Me da la impresión de que poca gente es consciente del impacto que tendrá en el país y también en España la normalización del ideal independentista. Los últimos años no tan sólo no los olvidaremos tan rápido como algunos querrían. Justamente porque han movilizado un imaginario capaz de liberarnos, también nos obligarán a escoger entre vivir o autodestruirnos.

Si el independentismo ha caído como un meteorito sobre el país, es porque toda la cultura nacional se había ido forjando para evitar la emergencia y su normalización. El catalanismo estaba pensado para contener la presión asimilativa de Castilla, pero también para asegurar la castración política del deseo de libertad de los catalanes.

El catalanismo era una especie de terapia psicológica para aceptar un fracaso inaceptable sin perder la esperanza. Por una parte, mantenía el Principado dentro del proyecto español, para beneficio de las élites, cuando España hacía tiempo que había dejado de ser aquello que era en 1714 o incluso durante el Renacimiento. De la otra, contenía el conflicto entre Madrid y Barcelona evitando el resurgimiento de la nación entera y de su antiguo espacio de relaciones en el Mediterráneo.

El catalanismo vivió el mejor momento durante el pujolismo y algún día se verá que Aznar se jugó su España a todo o nada, cuando dio por cerrado el Estado de las autonomías. También se verá que la Generalitat era el camello que se encargaba de distribuir la droga intelectual y económica necesaria para mantener a los catalanes en un estado de ensoñación y vaguedad, que sólo podía conducir a la mediocridad y al folklorismo.

Sólo cuando Madrid se intentó apropiar de los méritos del catalanismo y dejó a los políticos del país sin un discurso creíble, el independentismo encontró un espacio para crecer con rapidez. Con los objetivos cumplidos dentro de la España constitucional, el catalanismo se encontró entre la espada y la pared, sin poder avanzar ni retroceder, atrapado en su propia creación.

Fue en aquel momento, cuando los políticos y los intelectuales autonomistas se encontraron al borde del paro y de la humillación, que se aferraron a una idea que muchos catalanes hacía siglos que anhelaban, pero que no había desarrollado los resortes culturales necesarios para concretarse. El problema es que intentar hacer la independencia con los valores del catalanismo, o incluso tratar de traficar, era como pretender que las vacas vuelen.

A los políticos autonomistas les ha pasado como a muchas mujeres, que después de tantos años de sumisión, por una mezcla de hiperconciencia y de debilitamiento espiritual, creen que la libertad consiste en controlar aspectos de la vida que no pueden controlarse sin pervertirlos o no banalizarlos. Ahora tendremos que transformar la cultura y el lenguaje, mientras el régimen español intenta una especie de restauración, aprovechando que los dirigentes autonomistas tratan de rectificar por los mismos motivos que antes se apuntaron al independentismo.

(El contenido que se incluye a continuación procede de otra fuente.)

(* ===== verification/Kex.v ===== *)
(** Key exchange: the KEXINIT proposals, the choice of algorithms and the
    derivation of the keys (kex.c).

    The handshake messages and their ordering are in KexFlow; here is what each
    side computes from the two proposals and from the shared secret. *)

From Stdlib Require Import String.
From S2P Require Import Prelude Sshbuf SshbufGetPut Match AlgNames Digest.
Local Open Scope Z_scope.

(** * State (kex.h) *)

Definition PROPOSAL_KEX_ALGS : nat := 0.
Definition PROPOSAL_SERVER_HOST_KEY_ALGS : nat := 1.
Definition PROPOSAL_ENC_ALGS_CTOS : nat := 2.
Definition PROPOSAL_ENC_ALGS_STOC : nat := 3.
Definition PROPOSAL_MAC_ALGS_CTOS : nat := 4.
Definition PROPOSAL_MAC_ALGS_STOC : nat := 5.
Definition PROPOSAL_COMP_ALGS_CTOS : nat := 6.
Definition PROPOSAL_COMP_ALGS_STOC : nat := 7.
Definition PROPOSAL_MAX : nat := 10.

Definition KEX_COOKIE_LEN : Z := 16.

Inductive kex_mode : Set := MODE_IN | MODE_OUT.

Definition KEX_INIT_SENT : Z := 0x0001.
Definition KEX_INITIAL : Z := 0x0002.

Definition COMP_NONE : Z := 0.
Definition COMP_ZLIB : Z := 1.
Definition COMP_DELAYED : Z := 2.

Record sshenc := mk_enc {
  enc_name : option cstring; enc_cipher : option sshcipher; enc_enabled : bool;
  enc_key_len : Z; enc_iv_len : Z; enc_block_size : Z; enc_key : option (list Z); enc_iv : option (list Z)
}.

Record sshcomp := mk_comp { comp_type : Z; comp_enabled : bool; comp_name : option cstring }.

Record newkeys := mk_newkeys { nk_enc : sshenc; nk_mac : sshmac; nk_comp : sshcomp }.

(** After calloc. *)
Definition newkeys_zero : newkeys :=
  mk_newkeys (mk_enc None None false 0 0 0 None None) mac_zero (mk_comp 0 false None).

Record kex := mk_kex {
  session_id : option (list Z);
  newkeys_in : option newkeys; newkeys_out : option newkeys;
  we_need : Z; dh_need : Z;
  server : bool;
  kex_name : option cstring; hostkey_alg : option cstring; kex_type : kex_exchange;
  ext_info_c : bool;
  my : sshbuf; peer : sshbuf;
  kex_done : bool; flags : Z;
  hash_alg : Z; ec_nid : Z;
  failed_choice : option cstring
}.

Como las mujeres, los catalanes tendrán que entender que las derrotas y las limitaciones sólo llegaran a servir de combustible para dar fuerza a las virtudes, cuando se comprenden en profundidad y cuando se aceptan sin victimismo, ni cálculos de pan mojado con aceite. Mientras impere la cultura del pragmatismo mal entendido y de la falsa modestia no iremos a ningún sitio, porque cuando quieres salvarlo todo, te conviertes en un repelente y tarde o temprano lo pierdes o lo desvalorizas todo.

Si sacrificas tus mejores virtudes por miedo de tener problemas, puedes estar seguro de que alguien más se aprovechará, como se ha visto con el provecho que España ha sacado del trabajo democratizador que el catalanismo ha hecho en las últimas décadas. Así pues, la pugna de los próximos años enfrentará los sectores que se quieren morir sin dolor aceptando una restauración autonomista que ya sólo sirve en el mundo de Ciudadanos y los que tienen bastantes ideas y bastante confianza en el futuro para crear otro lenguaje y otra manera de enfrentarse a la incertidumbre y a las derrotas del pasado.